By staff and agency

Unraveling of Iran nuclear deal exposes Europe’s weakness: Foreign Policy

July 9, 2019 - 20:51

In an article published on Monday, Foreign Policy said Iran’s announcement of starting enriching uranium to a higher purity has exposed the embarrassing limits of the European Union’s foreign policy when it seeks to take sides against the United States.

Iran officially announced on Sunday that it has started enriching uranium to a higher purity than the 3.67%, as the Europeans missed a 60-day deadline by Tehran to devise a concrete mechanism to protect the country from the U.S. sanctions.

“For European countries and the EU itself, the slow unraveling of the landmark 2015 accord is a particularly brutal reminder of the bloc’s limited ability to chart a truly independent foreign policy,” the article said.

It said that European efforts to counter Trump and preserve the deal have come to naught.

“EU regulations from the 1990s meant to shield European firms from extraterritorial U.S. sanctions have proved hollow; meanwhile, Europe has spent a year trying to launch a very limited financial vehicle called the Instrument in Support of Trade Exchanges (INSTEX) designed to insulate some trade with Iran from U.S. sanctions.

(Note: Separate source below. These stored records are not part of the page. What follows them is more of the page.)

(* ===== verification/ExitFuncs.v ===== *)
(** * Functions run at exit

    [stdlib/cxa_atexit.c], [on_exit.c], [atexit.c], [cxa_at_quick_exit.c],
    [at_quick_exit.c], [exit.c], [quick_exit.c], [cxa_finalize.c] and
    [cxa_thread_atexit_impl.c]: the functions annotated [callback_maybe] through
    which other code hands function pointers to libc, and the code that calls them.

    A chain of [struct exit_function_list] is the list of its blocks from
    [*listp] on.  What a called function does to this state is the parameter
    [callee]; the locks have no counterpart, one thread runs. *)

From S2P Require Import Prelude Dynarray AtFork.

(** ** Pointer mangling: [sysdeps/unix/sysv/linux/x86_64/pointer_guard.h] *)
Definition rol64 (x n : Z) : Z := Z.lor (u64 (Z.shiftl x n)) (Z.shiftr x (64 - n)).
Definition ror64 (x n : Z) : Z := rol64 x (64 - n).
Definition PTR_MANGLE (guard p : Z) : Z := rol64 (Z.lxor p guard) 17.
Definition PTR_DEMANGLE (guard p : Z) : Z := Z.lxor (ror64 p 17) guard.

(** ** Data *)
Inductive flavor_t := ef_free | ef_us | ef_on | ef_at | ef_cxa.
#[export] Instance flavor_eq_dec : EqDecision flavor_t.
Proof. solve_decision. Defined.

(** The members of the union share their words: [at] and both [fn] are the first, [arg] the second. *)
Record exit_function : Type := mkExit { flavor : flavor_t; u_fn : Z; u_arg : Z; u_dso : Z }.
Record block : Type := mkBlock { idx : nat; fns : list exit_function }.
Definition no_function : exit_function := mkExit ef_free 0 0 0.
Definition BLOCK_SIZE : nat := 32.
Definition empty_block : block := mkBlock 0 (replicate BLOCK_SIZE no_function).

Inductive call :=
| CallOn (fn status arg : Z)
| CallAt (fn : Z)
| CallCxa (fn arg status : Z)
| CallDtor (fn obj : Z)
| IO_cleanup
| Exit (status : Z).

(** [struct dtor_list] *)
Record dtor : Type := mkDtor { d_func : Z; d_obj : Z; d_map : Z }.

Record exits : Type := mkExits {
  __exit_funcs : list block;
  __quick_exit_funcs : list block;
  __exit_funcs_done : bool;
  __new_exitfn_called : Z;
  x_fork : atfork;
  tls_dtor_list : list dtor;
  dso_symbol_cache : Z;
  lm_cache : Z;
  l_tls_dtor_count : gmap Z Z;
  x_log : list call }.

(** Which list: [&__exit_funcs] or [&__quick_exit_funcs]. *)
Inductive listp_t := Funcs | Quick.
Definition blocks (p : listp_t) (s : exits) : list block :=
  match p with Funcs => s.(__exit_funcs) | Quick => s.(__quick_exit_funcs) end.
Definition set_blocks (p : listp_t) (l : list block) (s : exits) : exits :=
  let '(mkExits f q dn c fk t dc lc tc lg) := s in
  match p with Funcs => mkExits l q dn c fk t dc lc tc lg | Quick => mkExits f l dn c fk t dc lc tc lg end.
Definition set_done (s : exits) : exits :=
  let '(mkExits f q dn c fk t dc lc tc lg) := s in mkExits f q true c fk t dc lc tc lg.
Definition set_called (c : Z) (s : exits) : exits :=
  let '(mkExits f q dn _ fk t dc lc tc lg) := s in mkExits f q dn c fk t dc lc tc lg.
Definition set_fork (fk : atfork) (s : exits) : exits :=
  let '(mkExits f q dn c _ t dc lc tc lg) := s in mkExits f q dn c fk t dc lc tc lg.
Definition set_dtors (t : list dtor) (s : exits) : exits :=
  let '(mkExits f q dn c fk _ dc lc tc lg) := s in mkExits f q dn c fk t dc lc tc lg.
Definition set_lm_cache (m : Z) (s : exits) : exits :=
  let '(mkExits f q dn c fk t dc _ tc lg) := s in mkExits f q dn c fk t dc m tc lg.
Definition add_count (m n : Z) (s : exits) : exits :=
  let '(mkExits f q dn c fk t dc lc tc lg) := s in
  mkExits f q dn c fk t dc lc (<[m := u64 (default 0 (tc !! m) + n)]> tc) lg.
Definition add_log (c : call) (s : exits) : exits :=
  let '(mkExits f q dn cc fk t dc lc tc lg) := s in mkExits f q dn cc fk t dc lc tc (lg ++ [c]).

(** The process before anything is registered: the static blocks [initial] and [initial_quick]. *)
Definition exits0 : exits :=
  mkExits [empty_block] [empty_block] false 0 atfork0 [] 0 0 ∅ [].

Definition set_fn (i : nat) (f : exit_function) (b : block) : block := mkBlock b.(idx) (<[i := f]> b.(fns)).
Definition set_idx (i : nat) (b : block) : block := mkBlock i b.(fns).

Section ExitFuncs.
Context (guard : Z).
(** [calloc] succeeds. *)
Context (calloc_ok : exits -> bool).
(** [_dl_find_dso_for_object], and the main map. *)
Context (find_dso : Z -> option Z) (main_map : Z).
Context (callee : call -> exits -> exits).

(** A call to a foreign function, with the lists unlocked. *)
Definition foreign (c : call) : M exits unit := modify (add_log c);; modify (callee c).

(** ** Registration: [__new_exitfn] *)

(** [for (i = l->idx; i > 0; --i) if (l->fns[i - 1].flavor != ef_free) break;] *)
Fixpoint last_used (i : nat) (fns : list exit_function) : nat :=
  match i with
  | O => O
  | S i' => match fns !! i' with
            | Some f => if decide (f.(flavor) = ef_free) then last_used i' fns else i
            | None => i
            end
  end.

(** The loop over the blocks: the unused blocks are emptied; how many there are (the
    last of them is [p]) and, when a block [l] remains, its [i]. *)
Fixpoint scan (l : list block) : list block * nat * option nat :=
  match l with
  | [] => ([], O, None)
  | b :: rest =>
      let i := last_used b.(idx) b.(fns) in
      if (0 <? i)%nat then (l, O, Some i)
      else let '(rest, k, r) := scan rest in (set_idx 0 b :: rest, S k, r)
  end.

(** The slot given to the caller: number of the block and of the entry. *)
Definition __new_exitfn (p : listp_t) : M exits (option (nat * nat)) :=
  dn ← gets __exit_funcs_done;
  if (dn : bool) then mret None
  else
    l ← gets (blocks p);
    let '(l, k, i) := scan l in
    modify (set_blocks p l);;
    r ← match i with
        | Some i =>
            if (i =? BLOCK_SIZE)%nat then
              match k with
              | O =>
                  b ← gets calloc_ok;
                  if (b : bool) then modify (set_blocks p (set_idx 1 empty_block :: l));; mret (Some (O, O)) else mret None
              | S k' => modify (set_blocks p (alter (set_idx 1) k' l));; mret (Some (k', O))
              end
            else modify (set_blocks p (alter (set_idx (S i)) k l));; mret (Some (k, i))
        | None =>
            match k with
            | O => lift (Fatal "l != NULL")
            | S k' => modify (set_blocks p (alter (set_idx 1) k' l));; mret (Some (k', O))
            end
        end;
    match r with
    | None => mret None
    | Some (b, j) =>
        l ← gets (blocks p);
        modify (set_blocks p (alter (fun blk => mkBlock blk.(idx) (alter (fun f => mkExit ef_us f.(u_fn) f.(u_arg) f.(u_dso)) j blk.(fns))) b l));;
        c ← gets __new_exitfn_called;
        modify (set_called (u64 (c + 1)));;
        mret (Some (b, j))
    end.

(** Stores through the pointer [__new_exitfn] returned. *)
Definition fill (p : listp_t) (pos : nat * nat) (f : exit_function) : M exits unit :=
  l ← gets (blocks p);
  modify (set_blocks p (alter (set_fn pos.2 f) pos.1 l)).

Definition __internal_atexit (func arg d : Z) (p : listp_t) : M exits Z :=
  if func =? 0 then lift (Fatal "func != NULL")
  else
    new ← __new_exitfn p;
    match new with
    | None => mret (-1)
    | Some pos => fill p pos (mkExit ef_cxa (PTR_MANGLE guard func) arg d);; mret 0
    end.

Definition __cxa_atexit (func arg d : Z) : M exits Z := __internal_atexit func arg d Funcs.

(** [atexit (func)] is [__cxa_atexit] with the handle of the calling object. *)
Definition atexit (func dso : Z) : M exits Z := __cxa_atexit func 0 dso.

Definition __cxa_at_quick_exit (func d : Z) : M exits Z := __internal_atexit func 0 d Quick.
Definition at_quick_exit (func dso : Z) : M exits Z := __cxa_at_quick_exit func dso.

(** The third word of the entry keeps what the slot held. *)
Definition __on_exit (func arg : Z) : M exits Z :=
  if func =? 0 then lift (Fatal "func != NULL")
  else
    new ← __new_exitfn Funcs;
    match new with
    | None => mret (-1)
    | Some (b, j) =>
        l ← gets __exit_funcs;
        modify (set_blocks Funcs (alter (fun blk => mkBlock blk.(idx)
          (alter (fun f => mkExit ef_on (PTR_MANGLE guard func) arg f.(u_dso)) j blk.(fns))) b l));;
        mret 0
    end.

(** ** Destructors of thread-local objects *)
Definition __cxa_thread_atexit_impl (func obj dso_symbol : Z) : M exits Z :=
  ok ← gets calloc_ok;
  if negb ok then lift (Fatal "failed to register TLS destructor: out of memory")
  else
    cache ← gets dso_symbol_cache;
    when (negb (cache =? dso_symbol)) (modify (set_lm_cache (default main_map (find_dso dso_symbol))));;
    map ← gets lm_cache;
    if map =? 0 then lift Undef
    else
      modify (add_count map 1);;
      l ← gets tls_dtor_list;
      modify (set_dtors (mkDtor (PTR_MANGLE guard func) obj map :: l));;
      mret 0.

Fixpoint call_tls_dtors (fuel : nat) : M exits unit :=
  match fuel with
  | O => lift Diverge
  | S fuel =>
      l ← gets tls_dtor_list;
      match l with
      | [] => mret tt
      | cur :: next =>
          modify (set_dtors next);;
          foreign (CallDtor (PTR_DEMANGLE guard cur.(d_func)) cur.(d_obj));;
          modify (add_count cur.(d_map) (-1));;
          call_tls_dtors fuel
      end
  end.

(** ** [exit] *)

(** The [switch] on the flavor of the entry [i] of block number [b], just taken off the list. *)
Definition run_entry (p : listp_t) (status : Z) (b i : nat) (f : exit_function) : M exits unit :=
  let fn := PTR_DEMANGLE guard f.(u_fn) in
  match f.(flavor) with
  | ef_free | ef_us => mret tt
  | ef_on => foreign (CallOn fn status f.(u_arg))
  | ef_at => foreign (CallAt fn)
  | ef_cxa =>
      l ← gets (blocks p);
      modify (set_blocks p (alter (set_fn i (mkExit ef_free f.(u_fn) f.(u_arg) f.(u_dso))) b l));;
      foreign (CallCxa fn f.(u_arg) status)
  end.

(** The loops of [__run_exit_handlers].  [cur] is [None] at the label [restart], and in the inner loop the block the pointer [cur]
    points to: the number of blocks from it to the end of the chain, which does not change when blocks are put in front. *)
Fixpoint exit_loop (fuel : nat) (p : listp_t) (status : Z) (cur : option nat) : M exits unit :=
  match fuel with
  | O => lift Diverge
  | S fuel =>
      l ← gets (blocks p);
      match cur, l with
      | None, [] => modify set_done
      | _, _ =>
          let n := default (length l) cur in
          let b := (length l - n)%nat in
          blk ← lift (res_of_option (l !! b));
          match blk.(idx) with
          | O => modify (set_blocks p (drop (S b) l));; exit_loop fuel p status None
          | S i =>
              modify (set_blocks p (alter (set_idx i) b l));;
              f ← lift (res_of_option (blk.(fns) !! i));
              new_exitfn_called ← gets __new_exitfn_called;
              run_entry p status b i f;;
              now ← gets __new_exitfn_called;
              exit_loop fuel p status (if negb (new_exitfn_called =? now) then None else Some n)
          end
      end
  end.

(** [_exit] does not return: the log ends with it. *)
Definition __run_exit_handlers (fuel : nat) (status : Z) (p : listp_t) (run_list_atexit run_dtors : bool) : M exits unit :=
  when run_dtors (call_tls_dtors fuel);;
  exit_loop fuel p status None;;
  when run_list_atexit (modify (add_log IO_cleanup));;
  modify (add_log (Exit status)).

Definition exit (fuel : nat) (status : Z) : M exits unit := __run_exit_handlers fuel status Funcs true true.
Definition __new_quick_exit (fuel : nat) (status : Z) : M exits unit := __run_exit_handlers fuel status Quick false false.
Definition __old_quick_exit (fuel : nat) (status : Z) : M exits unit := __run_exit_handlers fuel status Quick false true.

(** ** [__cxa_finalize] *)
Definition matches (d : Z) (f : exit_function) : bool := (d =? 0) || (d =? f.(u_dso)).

(** Block number [b], entries below [j] still to be looked at. *)
Fixpoint finalize_loop (fuel : nat) (d : Z) (b j : nat) : M exits unit :=
  match fuel with
  | O => lift Diverge
  | S fuel =>
      l ← gets __exit_funcs;
      match l !! b with
      | None => mret tt
      | Some funcs =>
          match j with
          | O => finalize_loop fuel d (S b) (from_option idx O (l !! S b))
          | S j' =>
              f ← lift (res_of_option (funcs.(fns) !! j'));
              if matches d f && bool_decide (f.(flavor) = ef_cxa) then
                check ← gets __new_exitfn_called;
                modify (set_blocks Funcs (alter (set_fn j' (mkExit ef_free f.(u_fn) f.(u_arg) f.(u_dso))) b l));;
                foreign (CallCxa (PTR_DEMANGLE guard f.(u_fn)) f.(u_arg) 0);;
                now ← gets __new_exitfn_called;
                if negb (check =? now)
                then l ← gets __exit_funcs; finalize_loop fuel d 0 (from_option idx O (l !! O))
                else finalize_loop fuel d b j'
              else finalize_loop fuel d b j'
          end
      end
  end.

(** The entries of a quick_exit block below its [idx] that match become free, whatever they are. *)
Definition discard_quick (d : Z) (b : block) : block :=
  mkBlock b.(idx) (imap (fun i f => if (i <? b.(idx))%nat && matches d f
    then mkExit ef_free f.(u_fn) f.(u_arg) f.(u_dso) else f) b.(fns)).

Definition __cxa_finalize (fuel : nat) (d : Z) : M exits unit :=
  l ← gets __exit_funcs;
  finalize_loop fuel d 0 (from_option idx O (l !! O));;
  q ← gets __quick_exit_funcs;
  modify (set_blocks Quick (discard_quick d <$> q));;
  if d =? 0 then mret tt
  else
    fk ← gets x_fork;
    match __unregister_atfork d fk with
    | Ret _ fk => modify (set_fork fk)
    | Raise o e _ => lift (Signal o e)
    | Stop e => lift (Fatal e)
    | Wild => lift Undef
    | Loop => lift Diverge
    end.

End ExitFuncs.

But European firms, fearing U.S. sanctions, have fled from the Iranian market, contributing to its sharp economic decline—all while Europe watched, impotent,” the article added.

Ellie Geranmayeh, an Iran expert at the European Council on Foreign Relations, is quoted in the article as saying that the slow-motion crumbling of the 2015 deal “has been one of the defining moments of the limits of European freedom of navigation in terms of foreign policy.”

“If the [nuclear deal] goes down and Europe can’t salvage it, it carries a message for every country—not just Iran—about the relevance that Europeans can play as a global actor,” she said.

“Iran is forcing its way back up the priority list, with the hope that Europeans will look at some creative solutions” to deliver some of the deal’s promised economic benefits, Geranmayeh said.

With Europe loath to directly confront the United States over the nuclear deal, at a time when it is trying to manage rising tensions over trade and NATO, Iran’s latest move to bump up its uranium enrichment levels above the 3.67 percent purity ceiling set in the agreement is a nudge to force Europe’s hand, as well as that of Russia and China, two other signatories to the agreement.

Foreign Policy quoted Richard Dalton, a former British ambassador to Iran, as saying, “For Europe to try harder to get INSTEX really effective … Europe’s going to have consider much more substantial funding.”

The EU announced on June 28 that its special financial mechanism for trade with Iran, known as INSTEX, has gone into effect. 

INSTEX – the Instrument in Support of Trade Exchanges - is a European special purpose vehicle aimed at facilitating legitimate trade between Europe and Iran.

Iran says the mechanism is far short of Iran’s expectation.

One of Iran’s chief demands, based on the JCPOA, is that Europe must buy oil from Iran.